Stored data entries
* * * * * * * * *

Definition set_serial (k : Kernel) x := mk_kernel x (logger_set k) (writer k) (writer_locked k) (cpu k)
  (ports k) (kmem k) (heap k) (acpi_data k) (io_regs k) (local_mem k) (apic_msr k) (io_apic k)
  (local_apic k) (elf k) (uptime k).
Definition set_logger (k : Kernel) := mk_kernel (serial k) true (writer k) (writer_locked k) (cpu k)
  (ports k) (kmem k) (heap k) (acpi_data k) (io_regs k) (local_mem k) (apic_msr k) (io_apic k)
  (local_apic k) (elf k) (uptime k).
Definition set_writer (k : Kernel) w locked := mk_kernel (serial k) (logger_set k) w locked (cpu k)
  (ports k) (kmem k) (heap k) (acpi_data k) (io_regs k) (local_mem k) (apic_msr k) (io_apic k)
  (local_apic k) (elf k) (uptime k).
Definition set_cpu (k : Kernel) x := mk_kernel (serial k) (logger_set k) (writer k) (writer_locked k) x
  (ports k) (kmem k) (heap k) (acpi_data k) (io_regs k) (local_mem k) (apic_msr k) (io_apic k)
  (local_apic k) (elf k) (uptime k).
Definition set_ports (k : Kernel) x := mk_kernel (serial k) (logger_set k) (writer k) (writer_locked k)
  (cpu k) x (kmem k) (heap k) (acpi_data k) (io_regs k) (local_mem k) (apic_msr k) (io_apic k)
  (local_apic k) (elf k) (uptime k).
Definition set_heap (k : Kernel) x m := mk_kernel (serial k) (logger_set k) (writer k) (writer_locked k)
  (cpu k) (ports k) m x (acpi_data k) (io_regs k) (local_mem k) (apic_msr k) (io_apic k)
  (local_apic k) (elf k) (uptime k).
Definition set_acpi (k : Kernel) x m p := mk_kernel (serial k) (logger_set k) (writer k) (writer_locked k)
  (cpu k) p m (heap k) x (io_regs k) (local_mem k) (apic_msr k) (io_apic k) (local_apic k) (elf k)
  (uptime k).
Definition set_apics (k : Kernel) io local m d v msr := mk_kernel (serial k) (logger_set k) (writer k)
  (writer_locked k) (cpu k) (ports k) m (heap k) (acpi_data k) d v msr io local (elf k) (uptime k).
Definition set_elf (k : Kernel) x := mk_kernel (serial k) (logger_set k) (writer k) (writer_locked k)
  (cpu k) (ports k) (kmem k) (heap k) (acpi_data k) (io_regs k) (local_mem k) (apic_msr k) (io_apic k)
  (local_apic k) x (uptime k).
Definition set_uptime (k : Kernel) x := mk_kernel (serial k) (logger_set k) (writer k) (writer_locked k)
  (cpu k) (ports k) (kmem k) (heap k) (acpi_data k) (io_regs k) (local_mem k) (apic_msr k) (io_apic k)
  (local_apic k) (elf k) x.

* * * * * * * * *

Task objective -> Using the data above, count the lines that hold the string "Kernel". Report the number and nothing else.

Solution for this problem -> 10